AK Parti döneminde… Bu ne cür’et böyle!..
Meslektaşım Ahmet Süreyya Durna aradı.
Yeni Akit’in sürmanşetindeki haberini okuyunca dertleşme ihtiyacı duymuş.
Haber bir kamu müdürünün hem de bu dönemde başörtüsü düşmanlığını nerelere vardırdığına işaret ediyor.
Bir başka örnek de, 27 yıldır kamuda müdürlük yapmakta olan bir adamın, sınırsız imam hatip düşmanlığını ne pervasızlıkla sergileyebildiğini gösteriyor.
Diyor ki Sayın Durna;
“Bunlar nasıl olur da milletimizin seçimler boyunca destekleyerek her türlü imkanı sunduğu bir iktidarın döneminde böyle işlere cesaret ederler?..”
•
Ederler ederler Sayın Durna, Başbakan Erdoğan’ın dik duruşu olmasa daha nelere nerelere cesaret ederler!..
Geleneksel sağcı tipi, ne olduğunu değil de ne olmadığını anlatmanın derdindedir, bir takım dünyevi imkanları ele geçirene kadar bir şeyler yapar, ele geçirdikten sonra ise iyice işe yaramaz hale gelir.
Yeni Akit camiası, bu havayı dağıtmaya çalışmıştır yıllar yılı.

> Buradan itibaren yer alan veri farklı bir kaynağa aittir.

(** * gameresult_to_csv: flattening game results into CSV rows

    A shallow embedding of [gameresult_to_csv.py].  The script loads a JSON
    document, maps every element of its ['results'] array to a flat row with
    a fixed set of columns and hands the rows to a [csv.DictWriter].

    The values of the script are the values [json.load] produces: [None],
    booleans, integers, floats, strings, lists and dictionaries with string
    keys.  Exceptions are explicit: a computation is a [result], and the
    [try] blocks of [main] are pattern matches on it. *)

From Stdlib Require Import ZArith String Ascii List Bool Lia DecimalString.
From Stdlib Require Import Permutation.
Import ListNotations.

Set Warnings "-register-all".

Open Scope list_scope.
Open Scope string_scope.

(** ** Python values *)

(** A float is carried by its [repr] text ("3.5", "1e-07", "nan").  The
    script never computes with a float: it returns it, prints it, or tests
    its truth value, and [repr] is canonical for floats. *)
Record pyfloat : Type := PyFloatRepr { float_repr : string }.

(** What [json.load] returns.  A [dict] keeps insertion order, so it is an
    association list; [json.load] never produces a repeated key. *)
Inductive pyval : Type :=
| PyNone
| PyBool (b : bool)
| PyInt (z : Z)
| PyFloat (f : pyfloat)
| PyStr (s : string)
| PyList (items : list pyval)
| PyDict (items : list (string * pyval)).

Definition pydict : Type := list (string * pyval).

(** The induction principle that reaches below lists and dictionaries. *)
Section PyvalInduction.
Variable P : pyval -> Prop.
Hypothesis HNone : P PyNone.
Hypothesis HBool : forall b, P (PyBool b).
Hypothesis HInt : forall z, P (PyInt z).
Hypothesis HFloat : forall f, P (PyFloat f).
Hypothesis HStr : forall s, P (PyStr s).
Hypothesis HList : forall l, Forall P l -> P (PyList l).
Hypothesis HDict : forall d, Forall (fun kv => P (snd kv)) d -> P (PyDict d).
Fixpoint pyval_nested_ind (v : pyval) : P v :=
    match v with
    | PyNone => HNone
    | PyBool b => HBool b
    | PyInt z => HInt z
    | PyFloat f => HFloat f
    | PyStr s => HStr s
    | PyList l =>
        HList l
          ((fix go (l : list pyval) : Forall P l :=
              match l with
              | [] => Forall_nil P
              | x :: tl => Forall_cons x (pyval_nested_ind x) (go tl)
              end) l)
    | PyDict d =>
        HDict d
          ((fix go (d : pydict) : Forall (fun kv => P (snd kv)) d :=
              match d with
              | [] => Forall_nil _
              | (k, x) :: tl =>
                  Forall_cons (P := fun kv => P (snd kv)) (k, x)
                    (pyval_nested_ind x) (go tl)
              end) d)
    end.
End PyvalInduction.

(** ** Exceptions *)

(** An exception: its class and the text [str(e)] gives.  The first four
    are raised by the operations of the script, [UnicodeEncodeError] by the
    write to the output file; the others are what [open] and [json.load]
    can raise besides the two exceptions [main] catches. *)
Inductive exn : Type :=
| AttributeError (msg : string)
| KeyError (msg : string)
| TypeError (msg : string)
| ValueError (msg : string)
| UnicodeEncodeError (msg : string)
| UnicodeDecodeError (msg : string)
| OSError (msg : string)
| RecursionError (msg : string)
| MemoryError (msg : string).

Definition exn_str (e : exn) : string :=
  match e with
  | AttributeError m | KeyError m | TypeError m | ValueError m
  | UnicodeEncodeError m | UnicodeDecodeError m | OSError m
  | RecursionError m | MemoryError m => m
  end.

Inductive result (A : Type) : Type :=
| Return (a : A)
| Raise (e : exn).

Arguments Return {A} a.
Arguments Raise {A} e.

Definition bind {A B : Type} (m : result A) (k : A -> result B) : result B :=
  match m with
  | Return a => k a
  | Raise e => Raise e
  end.

Declare Scope py_scope.
Delimit Scope py_scope with py.
Notation "x <- m ;; k" := (bind m (fun x => k))
  (at level 61, m at next level, right associativity) : py_scope.
Open Scope py_scope.

Definition is_return {A : Type} (m : result A) : bool :=
  match m with
  | Return _ => true
  | Raise _ => false
  end.

(** ** Built-ins: [type], [str], [repr], [bool], [==] *)

Definition type_name (v : pyval) : string :=
  match v with
  | PyNone => "NoneType"
  | PyBool _ => "bool"
  | PyInt _ => "int"
  | PyFloat _ => "float"
  | PyStr _ => "str"
  | PyList _ => "list"
  | PyDict _ => "dict"
  end.

Definition no_attribute (v : pyval) (attr : string) : exn :=
  AttributeError ("'" ++ type_name v ++ "' object has no attribute '" ++ attr ++ "'").

(** [str(n)] for an integer. *)
Definition int_str (z : Z) : string := NilZero.string_of_int (Z.to_int z).

Definition dquote : ascii := ascii_of_nat 34.
Definition squote : ascii := ascii_of_nat 39.
Definition backslash : ascii := ascii_of_nat 92.

Fixpoint str_has (c : ascii) (s : string) : bool :=
  match s with
  | EmptyString => false
  | String a rest => Ascii.eqb a c || str_has c rest
  end.

Definition hex_digit (n : nat) : ascii :=
  if Nat.ltb n 10 then ascii_of_nat (48 + n) else ascii_of_nat (87 + n).

(** A string is a sequence of characters (code points), held as the bytes
    of their UTF-8 encoding.  [json.load] accepts an escape for half of a
    surrogate pair and returns a string with a lone surrogate in it; such a
    character is held as the three bytes ED, A0..BF, 80..BF that the same
    scheme gives it. *)
Definition is_continuation (c : ascii) : bool :=
  let n := nat_of_ascii c in Nat.leb 128 n && Nat.ltb n 192.

(** The characters of a string: each lead byte with the continuation bytes
    that follow it. *)
Fixpoint str_chars (s : string) : list string :=
  match s with
  | EmptyString => []
  | String c rest =>
      let joins := match rest with
                   | String c' _ => is_continuation c'
                   | EmptyString => false
                   end in
      match str_chars rest with
      | ch :: tl => if joins then String c ch :: tl else String c EmptyString :: ch :: tl
      | [] => [String c EmptyString]
      end
  end.

(** The character is a surrogate, U+D800 to U+DFFF. *)
Definition is_surrogate (ch : string) : bool :=
  match ch with
  | String c1 (String c2 (String c3 EmptyString)) =>
      Nat.eqb (nat_of_ascii c1) 237
      && Nat.leb 160 (nat_of_ascii c2) && Nat.ltb (nat_of_ascii c2) 192
      && is_continuation c3
  | _ => false
  end.

(** The escape of a surrogate, as in [repr] and in error messages: a
    backslash, [u] and the four hexadecimal digits of the code point. *)
Definition surrogate_escape (ch : string) : string :=
  match ch with
  | String _ (String c2 (String c3 EmptyString)) =>
      let low := (nat_of_ascii c2 - 128) * 64 + (nat_of_ascii c3 - 128) in
      String backslash
        (String "u"
           (String "d"
              (String (hex_digit (low / 256))
                 (String (hex_digit ((low / 16) mod 16))
                    (String (hex_digit (low mod 16)) EmptyString)))))
  | _ => ch
  end.

(** One one-byte character of [repr(s)]. *)
Definition repr_ascii (quote c : ascii) : string :=
  let n := nat_of_ascii c in
  if Ascii.eqb c quote || Ascii.eqb c backslash then String backslash (String c EmptyString)
  else if Nat.eqb n 9 then String backslash "t"
  else if Nat.eqb n 10 then String backslash "n"
  else if Nat.eqb n 13 then String backslash "r"
  else if Nat.ltb n 32 || Nat.eqb n 127 then
    String backslash (String "x" (String (hex_digit (n / 16)) (String (hex_digit (n mod 16)) EmptyString)))
  else String c EmptyString.

(** One character of [repr(s)]: a surrogate is escaped, any other
    character above 127 is kept, as [repr] keeps every printable
    character. *)
Definition repr_char (quote : ascii) (ch : string) : string :=
  match ch with
  | String c EmptyString => repr_ascii quote c
  | _ => if is_surrogate ch then surrogate_escape ch else ch
  end.

Definition repr_chars (quote : ascii) (s : string) : string :=
  String.concat "" (map (repr_char quote) (str_chars s)).

(** [repr(s)] for a string: single quotes, unless the text has a single
    quote and no double quote. *)
Definition str_repr (s : string) : string :=
  let quote := if str_has squote s && negb (str_has dquote s) then dquote else squote in
  String quote (repr_chars quote s ++ String quote EmptyString).

Fixpoint py_repr (v : pyval) : string :=
  match v with
  | PyNone => "None"
  | PyBool b => if b then "True" else "False"
  | PyInt z => int_str z
  | PyFloat f => float_repr f
  | PyStr s => str_repr s
  | PyList l => "[" ++ String.concat ", " (map py_repr l) ++ "]"
  | PyDict d =>
      "{" ++ String.concat ", "
               (map (fun '(k, x) => str_repr k ++ ": " ++ py_repr x) d) ++ "}"
  end.

(** [str(v)]; also what an f-string does with [{v}]. *)
Definition py_str (v : pyval) : string :=
  match v with
  | PyStr s => s
  | _ => py_repr v
  end.

(** Truth value, as [if v:] tests it. *)
Definition py_bool (v : pyval) : bool :=
  match v with
  | PyNone => false
  | PyBool b => b
  | PyInt z => negb (Z.eqb z 0)
  | PyFloat f => negb (String.eqb (float_repr f) "0.0" || String.eqb (float_repr f) "-0.0")
  | PyStr s => negb (String.eqb s "")
  | PyList l => match l with [] => false | _ => true end
  | PyDict d => match d with [] => false | _ => true end
  end.

(** [v == s] for a string literal [s]. *)
Definition py_eq_str (v : pyval) (s : string) : bool :=
  match v with
  | PyStr t => String.eqb t s
  | _ => false
  end.

(** [isinstance(v, (list, dict))] *)
Definition is_list_or_dict (v : pyval) : bool :=
  match v with
  | PyList _ | PyDict _ => true
  | _ => false
  end.

Definition is_dict (v : pyval) : bool :=
  match v with
  | PyDict _ => true
  | _ => false
  end.

Definition is_str (v : pyval) : bool :=
  match v with
  | PyStr _ => true
  | _ => false
  end.

Definition is_number (v : pyval) : bool :=
  match v with
  | PyInt _ | PyFloat _ => true
  | _ => false
  end.

(** ** Dictionaries *)

(** [k in d] *)
Fixpoint dict_contains (k : string) (d : pydict) : bool :=
  match d with
  | [] => false
  | (k', _) :: rest => String.eqb k' k || dict_contains k rest
  end.

Fixpoint dict_find (k : string) (d : pydict) : option pyval :=
  match d with
  | [] => None
  | (k', v) :: rest => if String.eqb k' k then Some v else dict_find k rest
  end.

(** [d[k]] *)
Definition dict_getitem (d : pydict) (k : string) : result pyval :=
  match dict_find k d with
  | Some v => Return v
  | None => Raise (KeyError (str_repr k))
  end.

(** [d.get(k, default)] *)
Definition dict_get (d : pydict) (k : string) (default : pyval) : pyval :=
  match dict_find k d with
  | Some v => v
  | None => default
  end.

(** [d[k] = v]: a known key keeps its place, a new key goes last. *)
Fixpoint dict_set (k : string) (v : pyval) (d : pydict) : pydict :=
  match d with
  | [] => [(k, v)]
  | (k', v') :: rest =>
      if String.eqb k' k then (k', v) :: rest else (k', v') :: dict_set k v rest
  end.

(** [list(d.keys())] *)
Definition dict_keys (d : pydict) : list string := map fst d.

(** [v.get(k, default)] on any value: only a dict has [get]. *)
Definition py_get (v : pyval) (k : string) (default : pyval) : result pyval :=
  match v with
  | PyDict d => Return (dict_get d k default)
  | _ => Raise (no_attribute v "get")
  end.

(** [v.items()] on any value. *)
Definition py_items (v : pyval) : result pydict :=
  match v with
  | PyDict d => Return d
  | _ => Raise (no_attribute v "items")
  end.

(** ** [flatten_value] *)

(** [f"{k}: {v_str}"] *)
Definition fmt_pair (k : string) (v_str : pyval) : string :=
  k ++ ": " ++ py_str v_str.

En sıkıntılı dönemlerde öne çıkmış, İ.T. (ittihat terakki) uzantısı derin solun üzerine gitmiş, makyajlarını dökmüş, yıllar yılı rejim sırtından edindikleri karizmayı çizim çizim çizmiştir.

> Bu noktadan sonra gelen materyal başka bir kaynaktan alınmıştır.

(** Two members of one session that denote the same function are the same
    reference. *)
Lemma session_canonical st sid :
  session st sid →
  ∀ k x y, rank x + rank y ≤ k →
    member st sid x = true → member st sid y = true →
    equiv st x y → x = y.
Proof.
  intros Hs. induction k as [k IH] using lt_wf_ind.
  assert (∀ s j n y,
    rank (Ptr s j) + rank y ≤ k →
    member st sid (Ptr s j) = true → node_at st (Ptr s j) = Some n →
    member st sid y = true → above st (depth n) y →
    equiv st (Ptr s j) y → False) as Hskip.
  { intros s j n y Hk Hm Hn Hmy Hay He.
    destruct (member_children _ _ _ _ _ Hs Hm Hn) as (Hne & Hm1 & _ & Hm2 & _).
    destruct (member_children_rank _ _ _ _ _ Hs Hm Hn) as [Hr1 Hr2].
    destruct (equiv_children _ _ _ _ _ _ Hs Hm Hn Hmy Hay He) as [He1 He2].
    simpl in Hk. apply Hne. trans y.
    - apply (IH (rank (negative n) + rank y)); try done; lia.
    - symmetry. apply (IH (rank (positive n) + rank y)); try done; lia. }
  intros x y Hk Hmx Hmy He.
  destruct x as [| |sx kx], y as [| |sy ky]; try done.
  - by apply (equiv_terminal st false true) in He.
  - exfalso. destruct (member_node _ _ _ _ Hmy) as [ny Hny].
    eapply (Hskip sy ky ny ZERO); try done; [simpl in *; lia|by apply equiv_sym].
  - by apply (equiv_terminal st true false) in He.
  - exfalso. destruct (member_node _ _ _ _ Hmy) as [ny Hny].
    eapply (Hskip sy ky ny ONE); try done; [simpl in *; lia|by apply equiv_sym].
  - exfalso. destruct (member_node _ _ _ _ Hmx) as [nx Hnx].
    by eapply (Hskip sx kx nx ZERO).
  - exfalso. destruct (member_node _ _ _ _ Hmx) as [nx Hnx].
    by eapply (Hskip sx kx nx ONE).
  - destruct (member_node _ _ _ _ Hmx) as [nx Hnx].
    destruct (member_node _ _ _ _ Hmy) as [ny Hny].
    destruct (N.lt_trichotomy (depth nx) (depth ny)) as [Hlt|[Heq|Hgt]].
    + exfalso. eapply (Hskip sx kx nx (Ptr sy ky)); try done. by exists ny.
    + destruct (member_children _ _ _ _ _ Hs Hmx Hnx)
        as (_ & Hmx1 & Hax1 & Hmx2 & Hax2).
      destruct (member_children _ _ _ _ _ Hs Hmy Hny)
        as (_ & Hmy1 & Hay1 & Hmy2 & Hay2).
      destruct (member_children_rank _ _ _ _ _ Hs Hmx Hnx) as [Hrx1 Hrx2].
      destruct (member_children_rank _ _ _ _ _ Hs Hmy Hny) as [Hry1 Hry2].
      simpl in Hk.
      assert (negative nx = negative ny) as E1.
      { apply (IH (rank (negative nx) + rank (negative ny)) ltac:(lia));
          try done.
        intros env b.
        rewrite (eval_cofactor st sid sx kx nx false) by done.
        rewrite (eval_cofactor st sid sy ky ny false) by done.
        rewrite Heq. apply He. }
      assert (positive nx = positive ny) as E2.
      { apply (IH (rank (positive nx) + rank (positive ny)) ltac:(lia));
          try done.
        intros env b.
        rewrite (eval_cofactor st sid sx kx nx true) by done.
        rewrite (eval_cofactor st sid sy ky ny true) by done.
        rewrite Heq. apply He. }
      assert (nx = ny) as -> by (destruct nx, ny; simpl in *; congruence).
      apply member_Ptr in Hmx as [-> _]. apply member_Ptr in Hmy as [-> _].
      f_equal. destruct Hs as [_ [Hnd _]%store_ok_spec].
      by eapply NoDup_lookup.
    + exfalso. eapply (Hskip sy ky ny (Ptr sx kx)); try done.
      * simpl in *. lia.
      * by exists nx.
      * by apply equiv_sym.
Qed.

Onun için nefret eder her namussuz adam bu camiadan.
•
Yeni Akit’in dünkü sürmanşetinde işaret edilen gerçeğe dönecek olursak…

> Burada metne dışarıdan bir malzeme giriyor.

(** Truncation is the floor of the exact value. *)
Lemma trunc_floor m e :
  let x := S754_finite false m e in
  Qfloor (FP.to_Q x) < 2 ^ 32 ->
  FP.trunc x = Some (Qfloor (FP.to_Q x)).
Proof.
  intros x. unfold x. cbn [FP.to_Q FP.trunc].
  assert (E : Qfloor (inject_Z (Zpos m) * pow2 e) =
              match e with
              | 0 => Zpos m
              | Zpos p => Zpos m * Z.pow_pos 2 p
              | Zneg p => Zpos m / Z.pow_pos 2 p
              end).
  { destruct e as [|p|p].
    - change (pow2 0) with 1%Q. rewrite Qmult_1_r. apply Qfloor_Z.
    - change (Z.pow_pos 2 p) with (2 ^ Zpos p).
      rewrite <- (pow2_inject (Zpos p)) by lia. rewrite <- inject_Z_mult. apply Qfloor_Z.
    - change (Z.pow_pos 2 p) with (2 ^ Zpos p). rewrite Zdiv_Qdiv.
      apply Qfloor_comp. rewrite (pow2_inject (Zpos p)) by lia.
      unfold Qdiv. apply Qmult_comp; [reflexivity|].
      change (Zneg p) with (- Zpos p). unfold pow2. rewrite Qpower_opp. reflexivity. }
  rewrite E. intros H.
  destruct (Z.ltb_spec (match e with
              | 0 => Zpos m
              | Zpos p => Zpos m * Z.pow_pos 2 p
              | Zneg p => Zpos m / Z.pow_pos 2 p
              end) (2 ^ 32)); [reflexivity|lia].
Qed.

Section Chain.
Variable f : format.
Hypothesis Hp : 24 <= prec f.
Hypothesis He : 128 <= emax f.
Hypothesis Hpe : prec f < emax f.

Lemma wide_prec_pos : 0 < prec f.
Proof. lia. Qed.

(** In a format at least as wide as binary32 the unit roundoff is at
    most [2 ^ -24] and the normal range contains that of binary32. *)
Lemma unit_roundoff_bound :
  (0 < pow2 (- prec f) /\ pow2 (- prec f) <= 1 # 16777216)%Q.
Proof.
  split; [apply pow2_pos|].
  change (1 # 16777216)%Q with (pow2 (- 24)). apply pow2_le. lia.
Qed.

Lemma normal_range_intro x :
  ((1 # 85070591730234615865843651857942052864) <= x)%Q ->
  (x < 170141183460469231731687303715884105728)%Q ->
  normal_range f x.
Proof.
  intros L U. split.
  - eapply Qle_trans; [|exact L].
    change (1 # 85070591730234615865843651857942052864)%Q with (pow2 (- 126)).
    apply pow2_le. unfold emin. lia.
  - eapply Qlt_le_trans; [exact U|].
    change (170141183460469231731687303715884105728)%Q with (pow2 127).
    apply pow2_le. lia.
Qed.

Lemma approx_bounds r x :
  approx f r x ->
  (x - x * (1 # 16777216) <= FP.to_Q r <= x + x * (1 # 16777216))%Q.
Proof.
  intros (p & E & _ & _ & Herr).
  apply Qabs_Qle_condition in Herr.
  destruct unit_roundoff_bound as [U0 U1].
  assert (0 <= x)%Q.
  { destruct Herr as [A B]. 
    destruct (Qlt_le_dec x 0) as [C|C]; [|exact C]. exfalso.
    assert (x * pow2 (- prec f) < 0)%Q.
    { rewrite Qmult_comm. setoid_replace 0%Q with (pow2 (- prec f) * 0)%Q by ring.
      apply Qmult_lt_l; assumption. }
    lra. }
  assert (x * pow2 (- prec f) <= x * (1 # 16777216))%Q.
  { rewrite !(Qmult_comm x). apply Qmult_le_compat_r; assumption. }
  lra.
Qed.

Variables c two l : spec_float.
Hypothesis Hc : posval f c.
Hypothesis Hcv :
  ((343 # 10000) - (343 # 10000) * (1 # 33554432) <= FP.to_Q c
   <= (343 # 10000) + (343 # 10000) * (1 # 33554432))%Q.
Hypothesis Htwo : exists m e, two = S754_finite false m e.
Hypothesis Htwov : (FP.to_Q two == 2)%Q.
Hypothesis Hl : exists m e, l = S754_finite false m e.
Hypothesis Hlv :
  ((3048 # 100) - (3048 # 100) * (1 # 33554432) <= FP.to_Q l
   <= (3048 # 100) + (3048 # 100) * (1 # 33554432))%Q.

Lemma div_approx' x y :
  posval f x -> (exists m e, y = S754_finite false m e) ->
  normal_range f (FP.to_Q x / FP.to_Q y) ->
  approx f (FP.div f x y) (FP.to_Q x / FP.to_Q y).
Proof.
  intros Px (my & ey & ->).
  destruct (posval_inv f _ Px) as (mx & ex & -> & _).
  apply div_approx; try assumption; apply wide_prec_pos.
Qed.

Lemma cast_approx32 x :
  posval f x -> normal_range float_fmt (FP.to_Q x) ->
  approx float_fmt (FP.cast float_fmt x) (FP.to_Q x).
Proof.
  intros Px. destruct (posval_inv f _ Px) as (mx & ex & -> & _).
  apply cast_approx. reflexivity.
Qed.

Adamlar, bu dönemde de her türlü pisliği yapmaya cür’et edebiliyor.
Recep Tayyip Erdoğan her vesileyle güven ve cesaret aşılamaya gayret ediyor ve bu tavrın misallerini bizzat veriyor ama…
•
CHP seçimler boyunca sandık zaferleri elde edebilmiş ve devletin en yüksek mevkiindeki görevlisinden müstahdemine kadar bütün kademelerine mührünü vurabilme imkanını bulabilmiş olsaydı, kimin haddine düşmüş öyle CHP düşmanlığı yapabilmek!..
CHP’nin değerlerine hücum edebilmek.
Bir CHP’li bakan olacak ve sen bir CHP’linin bakan olduğu yerde, bir müdür olarak CHP’nin değerlerine karşıtlık yapacaksın!.,.
Bırakın onu bunu; CHP iktidarı döneminde AK Parti ruhlu bir müdürü bir dakika oturtmazlar orada; bir türlü hukuki kılıfı var bu işin ve CHP’liler bu kılıfları mutlaka bulurlar.
Haber Müdürümüz Kenan Kıran, twitter üzerinden birkaç manşet haber paylaştı dün.
Bizim 15, 20 yıl evvel imza attığımız manşetler de vardı aralarında.
Ohooo, zamanın derin solun elindeki kurumlarında neler neler yaşanmış; öyle bir müdür, bir daire başkanı, şef vesaire haddine mi düşmüş derin sola karşı çıkacak!..
•
Muhafazakâr camianın, bir türlü aşılamayan ezik ruh hali.
Öyle hal ki bu; Gezi olaylarının ilk günlerindeki gibi “İşler ters mi dönüyo, ne oluyo oğlum!” laflarının yaygınlaştığı anlarda hemen satış pozisyonuna geçiyor.
O günleri hatırlayın, AK Parti’nin nice ekmeğini yemiş bir dolu adam “satış”a geçmedi mi?..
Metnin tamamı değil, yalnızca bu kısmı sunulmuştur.